SAGE Open Med ; 2: 2050312114531256, 2014.
Artículo en Inglés | MEDLINE | ID: mdl-26770723

RESUMEN

OBJECTIVES: This study aimed to evaluate the benefits of an interactive and visual flowchart-type leaflet for head and neck cancer inpatients who received induction chemotherapy, docetaxel, cisplatin, and 5-fluorourasil (DCF), or docetaxel, cisplatin, and S-1 (DCS) from September 2009 to April 2012. The flowchart-type leaflet group used a flowchart-type leaflet during chemotherapy, while the non-flowchart-type leaflet group did not. METHODS: A retrospective cohort study was performed using patient records.

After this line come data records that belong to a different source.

(** The handlers but that of a commit leave the chain alone. *)
Let F := on_chain_frame l.
Lemma chain_votie bp : keep (on_chain l) (updateVotie bp).
Proof. eapply keep_updateVotie; [exact F|apply not_chain_votie]. Qed.
Lemma chain_raise x t w : on_chain l w → GetNodeTerm (w_db w) = Val t → t < x → True →
  wp (tell (SetNodeTerm x)) (λ _, on_chain l) (on_chain l) w.
Proof. intros Hw _ _ _. by eapply keep_tell_key; [exact F|apply SetNodeTerm_same|auto with ofgp|]. Qed.
Lemma chain_accuse o msg : keep (on_chain l) (handleStrongAccuse o msg).
Proof.
  eapply keep_handleStrongAccuse; try exact F; auto with ofgp.
  intros. by eapply keep_tell_key; [exact F|apply SetNodeTerm_same|auto with ofgp|].
Qed.
Definition commits (k : Work) : Prop := match k with HandleCommitMsg _ => True | _ => False end.
Lemma nkeep_do_work o now k : own_work k → ¬ commits k →
  nkeep l (do_work self signer conf exhausted GetCommitedCnt getFederationAddress o now k).
Proof.
  intros Hk Hc. destruct k; cbn [do_work]; try done; try apply nkeep_locked.
  - eapply keep_handleInitMsg with (okt := λ _, True); try exact F; auto with ofgp.
    intros. by eapply chain_raise.
  - eapply keep_handlePrepareMsg; try exact F; auto with ofgp. apply chain_votie.
  - eapply keep_handleWeakAccuse; try exact F; auto with ofgp.
  - apply chain_accuse.
  - eapply keep_handleJoinRequest; try exact F; auto with ofgp.
  - apply keep_bind; [|intros _; apply keep_ret].
    eapply keep_handleJoinCheckSyncedRequest; try exact F; auto with ofgp.
  - eapply keep_handleLeaveRequest; try exact F; auto with ofgp.
  - apply nkeep_emitted.
  - apply nkeep_bind; [apply nkeep_broadcast|intros _; apply nkeep_ret].
  - unfold settle_join. repeat nk_step.
  - unfold settle_leave. repeat nk_step.
  - unfold sync_fresh. repeat nk_step.
  - nk_step; [apply nkeep_on_world, keep_set_tasks|]. nk_step; [apply nkeep_on_world, keep_mild, mild_sign_begin|].
    repeat nk_step.
  - apply keep_mild, mild_sign_end.
  - apply nkeep_bind; [apply nkeep_signing, mild_save_begin|]. intros [[[loc req]|] es]; apply nkeep_ret.
  - apply nkeep_bind; [apply nkeep_gets|intros n]. apply nkeep_signing_work, mild_save_end.
  - apply nkeep_signing_work, mild_checkTxOnChain.
  - apply nkeep_sign_fresh.
  - apply nkeep_send_sign.
  - unfold broadcast_sign. repeat first [apply nkeep_notify|nk_step].
  - unfold former_sigs. repeat first [apply nkeep_in_charge|nk_step].
  - unfold former_chains. repeat nk_step.
  - apply nkeep_former_turn.
  - apply nkeep_signing_work, mild_mint_done.
Qed.
End Parts.

(** ** The work that an item of work leaves *)
Lemma own_ret ks : Forall own_work ks → own (mret ks).
Proof. intros Hk n. exact Hk. Qed.
Lemma own_bind {A} (m : go Node A) k : (∀ a, own (k a)) → own (m ≫= k).
Proof.
  intros Hk n. apply wp_bind. unfold wp at 1. destruct (m n) as [a n'|f n']; [apply Hk|exact I].
Qed.
Lemma own_locked m : own (locked m).
Proof.
  unfold locked. do 4 (apply own_bind; intros ?). apply own_ret. by apply Forall_fmap, Forall_true.
Qed.
Ltac own_step :=
  lazymatch goal with
  | |- own (_ ≫= _) => apply own_bind; intros ?
  | |- own (mret (match ?x with _ => _ end)) => destruct x
  | |- own (mret _) => apply own_ret; repeat constructor
  | |- own (if ?b then _ else _) => destruct b
  | |- own (match ?x with _ => _ end) => destruct x
  end.
Lemma own_option {A} (f : A → Work) a : (∀ a, own_work (f a)) → Forall own_work (option_list (f <$> a)).
Proof. intros Hf. destruct a; repeat constructor. apply Hf. Qed.
Lemma own_sync_fresh o fresh : own (sync_fresh o fresh).
Proof.
  unfold sync_fresh. repeat own_step.
  repeat (apply Forall_app; split); [by apply own_option|by apply Forall_fmap, Forall_true..].
Qed.
Lemma own_emits es : own (mret (Emit <$> es)).
Proof. apply own_ret. by apply Forall_fmap, Forall_true. Qed.
Lemma own_sign_events m (r : option (WatchedTxInfo * Z * SignCheck)) es :
  own (mret (match r with Some (wt, t, check) => [SignEnd m wt t check] | None => [] end ++ (Emit <$> es))).
Proof.
  apply own_ret, Forall_app. split; [destruct r as [[[]]|]; by repeat constructor|by apply Forall_fmap, Forall_true].
Qed.
Lemma own_do_work o now k : own_work k →
  own (do_work self signer conf exhausted GetCommitedCnt getFederationAddress o now k).
Proof.
  intros Hk. destruct k; cbn [do_work]; try destruct e; cbn [emitted]; try done;
    unfold on_inited, on_prepared, on_lower_term, on_joined, on_left, settle_join, settle_leave, sign_fresh, send_sign,
      broadcast_sign, former_sigs, former_chains, former_turn, signing_work;
    repeat first [apply own_locked|apply own_emits|apply own_sign_events|apply own_sync_fresh|own_step].
Qed.
Lemma own_received o m : own (received conf o m).
Proof. unfold received. apply own_bind; intros n. destruct m; repeat own_step. Qed.

(** ** A step of a node *)
Section Grow.
Variables (l : list BlockPack) (q : Z).
(** The chain is as before, or one committed block longer. *)
Definition grew n : Prop := calm l n ∨ ∃ bp, next_block q l bp ∧ calm (l ++ [bp]) n.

The endpoints of this study were to determine the following: the number of emergency hospital admissions/visits, incidence of Grade 2 or higher non-haematological adverse drug reactions, nonadherence to treatment, and the number of telephone calls from subjects. RESULTS: A total of 109 subjects were identified as follows: 49 in the flowchart-type leaflet group (139 chemotherapy sessions) and 60 in the non-flowchart-type leaflet group (163 chemotherapy sessions). No significant differences were observed in age, performance status, or chemotherapy regimen. The incidence of emergency hospital admissions was significantly lower in the flowchart-type leaflet than in the non-flowchart-type leaflet group (1% vs 10%, p < 0.01). No difference was seen between groups (12% vs 19%, p = 0.1) in the nonadherence rate of supportive medication for adverse drug reactions. Telephone call rates were significantly higher in the flowchart-type leaflet (16%, 30 calls) than in the non-flowchart-type leaflet group (7%, 11 calls) in each chemotherapy regimen. Of the 30 calls from patients in the FCL group, 24 (80%) were made to the hospital, compared with only 5 (45%) of the 11 calls from patients in the non-flowchart-type leaflet group. CONCLUSIONS: Our results suggest that the flowchart-type leaflet can reduce nonadherence and improve patient judgment during chemotherapy, leading to a decrease in emergency hospital admissions.